What is required:
Take the records below and write them out again exactly.

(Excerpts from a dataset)
(** X23.  When the operation under a handler fails, the handler returns the
    text "Ошибка: " followed by the error's message (07's run_bash: by its
    stderr, if any) instead of throwing: read_file and run_bash of 04,
    read_file, run_bash and write_file of 07.  The turn executor of 04, and
    of 07 for read_file, appends that text as the action-result of the
    request.  And in 04, when the requests of a turn have payloads that
    are JSON text for values other than null and names that are not
    inherited ones, every request gets its action-result and the loop sends
    the next decision request with them. *)
Theorem X23_failures_become_error_text (E : Env) :
  (forall args path e (s : Sys E),
     prop args "path" = Normal path ->
     readFileSync E path (world s) = inl e ->
     F04.read_file args s = (Normal (error_text +:+ e_message e), s) /\
     F07.read_file args s = (Normal (error_text +:+ e_message e), s)) /\
  (forall args command e w (s : Sys E),
     prop args "command" = Normal command ->
     execSync E command (Some 5000%N) (world s) = (inl e, w) ->
     F04.run_bash args s = (Normal (error_text +:+ e_message e), mkSys w (trace s))) /\
  (forall args command e w (s : Sys E),
     prop args "command" = Normal command ->
     execSync E command (Some 10000%N) (world s) = (inl e, w) ->
     F07.run_bash args s
     = (Normal (error_text +:+ or_else (e_stderr e) (e_message e)), mkSys w (trace s))) /\
  (forall args path text e w (s : Sys E),
     prop args "path" = Normal path ->
     prop args "content" = Normal text ->
     writeFileSync E path text (world s) = (inl e, w) ->
     F07.write_file args s = (Normal (error_text +:+ e_message e), mkSys w (trace s))) /\
  (forall call args path e messages (s : Sys E),
     tc_name call = "read_file" ->
     JSON_parse E (tc_arguments call) = Some args ->
     prop args "path" = Normal path ->
     readFileSync E path (world s) = inl e ->
     let text := error_text +:+ e_message e in
     F04.answer call messages s =
       (Normal (messages ++ [MTool (tc_id call) text]),
        mkSys (world s)
          (trace s ++ [EvLog (LTool "read_file" args); EvInvoke "read_file" args;
                       EvLog (LResult text)])) /\
     F07.answer call messages s =
       (Normal (F07.Next (messages ++ [MTool (tc_id call) text])),
        mkSys (world s)
          (trace s ++ [EvLog (LTool "read_file" args); EvInvoke "read_file" args;
                       EvLog (LResult text); EvInvoke "read_file" args]))) /\
  (forall call args command e w messages (s : Sys E),
     tc_name call = "run_bash" ->
     JSON_parse E (tc_arguments call) = Some args ->
     prop args "command" = Normal command ->
     execSync E command (Some 5000%N) (world s) = (inl e, w) ->
     let text := error_text +:+ e_message e in
     F04.answer call messages s =
       (Normal (messages ++ [MTool (tc_id call) text]),
        mkSys w
          (trace s ++ [EvLog (LTool "run_bash" args); EvInvoke "run_bash" args;
                       EvLog (LResult text)]))) /\
  (forall n i messages (s : Sys E) m w,
     chat_create E (mkRequest messages F04.tools) (world s) = (m, w) ->
     no_calls m = false ->
     Forall (payload_ok (E := E)) (calls m) ->
     Forall (fun call => is_inherited (tc_name call) = false) (calls m) ->
     exists results s2 rest,
       length results = length (calls m) /\
       F04.loop (S (S n)) i messages s
       = F04.loop (S n) (S i)
           ((messages ++ [MAssistant m]) ++ answers (calls m) results) s2 /\
       requests_of (trace (snd (F04.loop (S (S n)) i messages s)))
       = requests_of (trace s)
         ++ mkRequest messages F04.tools
         :: mkRequest ((messages ++ [MAssistant m]) ++ answers (calls m) results)
                      F04.tools
         :: rest).
Proof.
  repeat split; intros.
  - eapply F04_read_file_fails; eassumption.
  - eapply F07_read_file_fails; eassumption.
  - eapply F04_run_bash_fails; eassumption.
  - eapply F07_run_bash_fails; eassumption.
  - eapply F07_write_file_fails; eassumption.
  - eapply F04_answer_read_fails; eassumption.
  - eapply F07_answer_read_fails; eassumption.
  - eapply F04_answer_bash_fails; eassumption.
  - eapply F04_loop_proceeds; eassumption.
Qed.

Lemma X23_failures_become_error_text_witness :
  let s := Demo.boot Demo.explore Demo.start in
  let text := error_text +:+ "ENOENT: no such file or directory, open 'missing.txt'" in
  F04.answer Demo.missing_call [] s =
    (Normal ([] ++ [MTool "c2" text]),
     mkSys (world s)
       (trace s ++ [EvLog (LTool "read_file" Demo.missing_args);
                    EvInvoke "read_file" Demo.missing_args;
                    EvLog (LResult text)])) /\
  F07.run_bash (JObj [("command", JStr "false")]) s =
    (Normal (error_text +:+ "Command failed: false"),
     mkSys (E := Demo.env Demo.explore) (Demo.mkState 0 [] ["false"] []) (trace s)) /\
  exists results s2 rest,
    length results = 3 /\
    F04.loop 10 0 [MSystem (StaticPrompt "04"); MUser "task"] s
    = F04.loop 9 1
        (([MSystem (StaticPrompt "04"); MUser "task"]
          ++ [MAssistant (Demo.explore 0 (mkRequest [] []))])
         ++ answers (calls (Demo.explore 0 (mkRequest [] []))) results) s2 /\
    requests_of (trace (snd (F04.loop 10 0 [MSystem (StaticPrompt "04"); MUser "task"] s)))
    = []
      ++ mkRequest [MSystem (StaticPrompt "04"); MUser "task"] F04.tools
      :: mkRequest (([MSystem (StaticPrompt "04"); MUser "task"]
                     ++ [MAssistant (Demo.explore 0 (mkRequest [] []))])
                    ++ answers (calls (Demo.explore 0 (mkRequest [] []))) results)
                   F04.tools
      :: rest.
Proof.
  intros s text.
  destruct (X23_failures_become_error_text (Demo.env Demo.explore))
    as (_ & _ & Hbash & _ & Hread & _ & Hloop).
  split; [| split].
  - apply (Hread Demo.missing_call Demo.missing_args (Some (JStr "missing.txt"))
             (Demo.ENOENT "missing.txt") [] s).
    + reflexivity.
    + vm_compute. reflexivity.
    + reflexivity.
    + reflexivity.
  - apply (Hbash (JObj [("command", JStr "false")]) (Some (JStr "false"))
             (mkError "Error" "Command failed: false" (Some ""))
             (Demo.mkState 0 [] ["false"] []) s).
    + reflexivity.
    + reflexivity.
  - apply (Hloop 8 0 [MSystem (StaticPrompt "04"); MUser "task"] s
             (Demo.explore 0 (mkRequest [] [])) (Demo.mkState 1 [] [] [])).
    + reflexivity.
    + reflexivity.
    + repeat constructor; eexists; (split; [vm_compute; reflexivity | discriminate]).
    + repeat constructor.
Defined.
(* ===== verification/_CoqProject ===== *)
-Q . S2P
Prelude.v
Uds.v
DoipMessage.v
DoipServer.v
DoipTrace.v
DoipClient.v
Floats.v
Rounding.v
CppString.v
Types.v
SomeIpMessage.v
SomeIpPublisher.v
SomeIpSd.v
SomeIpSdService.v
Subscribers.v
SignalDecoder.v
Accuracy.v
CanTools.v
DbcParser.v
ConfigLoader.v
Benchmark.v
Watchdog.v
EventLoop.v
StatsReporter.v
Shipped.v
Gateway.v
Pipeline.v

Task output:
(** X23.  When the operation under a handler fails, the handler returns the
    text "Ошибка: " followed by the error's message (07's run_bash: by its
    stderr, if any) instead of throwing: read_file and run_bash of 04,
    read_file, run_bash and write_file of 07.  The turn executor of 04, and
    of 07 for read_file, appends that text as the action-result of the
    request.  And in 04, when the requests of a turn have payloads that
    are JSON text for values other than null and names that are not
    inherited ones, every request gets its action-result and the loop sends
    the next decision request with them. *)
Theorem X23_failures_become_error_text (E : Env) :
  (forall args path e (s : Sys E),
     prop args "path" = Normal path ->
     readFileSync E path (world s) = inl e ->
     F04.read_file args s = (Normal (error_text +:+ e_message e), s) /\
     F07.read_file args s = (Normal (error_text +:+ e_message e), s)) /\
  (forall args command e w (s : Sys E),
     prop args "command" = Normal command ->
     execSync E command (Some 5000%N) (world s) = (inl e, w) ->
     F04.run_bash args s = (Normal (error_text +:+ e_message e), mkSys w (trace s))) /\
  (forall args command e w (s : Sys E),
     prop args "command" = Normal command ->
     execSync E command (Some 10000%N) (world s) = (inl e, w) ->
     F07.run_bash args s
     = (Normal (error_text +:+ or_else (e_stderr e) (e_message e)), mkSys w (trace s))) /\
  (forall args path text e w (s : Sys E),
     prop args "path" = Normal path ->
     prop args "content" = Normal text ->
     writeFileSync E path text (world s) = (inl e, w) ->
     F07.write_file args s = (Normal (error_text +:+ e_message e), mkSys w (trace s))) /\
  (forall call args path e messages (s : Sys E),
     tc_name call = "read_file" ->
     JSON_parse E (tc_arguments call) = Some args ->
     prop args "path" = Normal path ->
     readFileSync E path (world s) = inl e ->
     let text := error_text +:+ e_message e in
     F04.answer call messages s =
       (Normal (messages ++ [MTool (tc_id call) text]),
        mkSys (world s)
          (trace s ++ [EvLog (LTool "read_file" args); EvInvoke "read_file" args;
                       EvLog (LResult text)])) /\
     F07.answer call messages s =
       (Normal (F07.Next (messages ++ [MTool (tc_id call) text])),
        mkSys (world s)
          (trace s ++ [EvLog (LTool "read_file" args); EvInvoke "read_file" args;
                       EvLog (LResult text); EvInvoke "read_file" args]))) /\
  (forall call args command e w messages (s : Sys E),
     tc_name call = "run_bash" ->
     JSON_parse E (tc_arguments call) = Some args ->
     prop args "command" = Normal command ->
     execSync E command (Some 5000%N) (world s) = (inl e, w) ->
     let text := error_text +:+ e_message e in
     F04.answer call messages s =
       (Normal (messages ++ [MTool (tc_id call) text]),
        mkSys w
          (trace s ++ [EvLog (LTool "run_bash" args); EvInvoke "run_bash" args;
                       EvLog (LResult text)]))) /\
  (forall n i messages (s : Sys E) m w,
     chat_create E (mkRequest messages F04.tools) (world s) = (m, w) ->
     no_calls m = false ->
     Forall (payload_ok (E := E)) (calls m) ->
     Forall (fun call => is_inherited (tc_name call) = false) (calls m) ->
     exists results s2 rest,
       length results = length (calls m) /\
       F04.loop (S (S n)) i messages s
       = F04.loop (S n) (S i)
           ((messages ++ [MAssistant m]) ++ answers (calls m) results) s2 /\
       requests_of (trace (snd (F04.loop (S (S n)) i messages s)))
       = requests_of (trace s)
         ++ mkRequest messages F04.tools
         :: mkRequest ((messages ++ [MAssistant m]) ++ answers (calls m) results)
                      F04.tools
         :: rest).
Proof.
  repeat split; intros.
  - eapply F04_read_file_fails; eassumption.
  - eapply F07_read_file_fails; eassumption.
  - eapply F04_run_bash_fails; eassumption.
  - eapply F07_run_bash_fails; eassumption.
  - eapply F07_write_file_fails; eassumption.
  - eapply F04_answer_read_fails; eassumption.
  - eapply F07_answer_read_fails; eassumption.
  - eapply F04_answer_bash_fails; eassumption.
  - eapply F04_loop_proceeds; eassumption.
Qed.

Lemma X23_failures_become_error_text_witness :
  let s := Demo.boot Demo.explore Demo.start in
  let text := error_text +:+ "ENOENT: no such file or directory, open 'missing.txt'" in
  F04.answer Demo.missing_call [] s =
    (Normal ([] ++ [MTool "c2" text]),
     mkSys (world s)
       (trace s ++ [EvLog (LTool "read_file" Demo.missing_args);
                    EvInvoke "read_file" Demo.missing_args;
                    EvLog (LResult text)])) /\
  F07.run_bash (JObj [("command", JStr "false")]) s =
    (Normal (error_text +:+ "Command failed: false"),
     mkSys (E := Demo.env Demo.explore) (Demo.mkState 0 [] ["false"] []) (trace s)) /\
  exists results s2 rest,
    length results = 3 /\
    F04.loop 10 0 [MSystem (StaticPrompt "04"); MUser "task"] s
    = F04.loop 9 1
        (([MSystem (StaticPrompt "04"); MUser "task"]
          ++ [MAssistant (Demo.explore 0 (mkRequest [] []))])
         ++ answers (calls (Demo.explore 0 (mkRequest [] []))) results) s2 /\
    requests_of (trace (snd (F04.loop 10 0 [MSystem (StaticPrompt "04"); MUser "task"] s)))
    = []
      ++ mkRequest [MSystem (StaticPrompt "04"); MUser "task"] F04.tools
      :: mkRequest (([MSystem (StaticPrompt "04"); MUser "task"]
                     ++ [MAssistant (Demo.explore 0 (mkRequest [] []))])
                    ++ answers (calls (Demo.explore 0 (mkRequest [] []))) results)
                   F04.tools
      :: rest.
Proof.
  intros s text.
  destruct (X23_failures_become_error_text (Demo.env Demo.explore))
    as (_ & _ & Hbash & _ & Hread & _ & Hloop).
  split; [| split].
  - apply (Hread Demo.missing_call Demo.missing_args (Some (JStr "missing.txt"))
             (Demo.ENOENT "missing.txt") [] s).
    + reflexivity.
    + vm_compute. reflexivity.
    + reflexivity.
    + reflexivity.
  - apply (Hbash (JObj [("command", JStr "false")]) (Some (JStr "false"))
             (mkError "Error" "Command failed: false" (Some ""))
             (Demo.mkState 0 [] ["false"] []) s).
    + reflexivity.
    + reflexivity.
  - apply (Hloop 8 0 [MSystem (StaticPrompt "04"); MUser "task"] s
             (Demo.explore 0 (mkRequest [] [])) (Demo.mkState 1 [] [] [])).
    + reflexivity.
    + reflexivity.
    + repeat constructor; eexists; (split; [vm_compute; reflexivity | discriminate]).
    + repeat constructor.
Defined.
(* ===== verification/_CoqProject ===== *)
-Q . S2P
Prelude.v
Uds.v
DoipMessage.v
DoipServer.v
DoipTrace.v
DoipClient.v
Floats.v
Rounding.v
CppString.v
Types.v
SomeIpMessage.v
SomeIpPublisher.v
SomeIpSd.v
SomeIpSdService.v
Subscribers.v
SignalDecoder.v
Accuracy.v
CanTools.v
DbcParser.v
ConfigLoader.v
Benchmark.v
Watchdog.v
EventLoop.v
StatsReporter.v
Shipped.v
Gateway.v
Pipeline.v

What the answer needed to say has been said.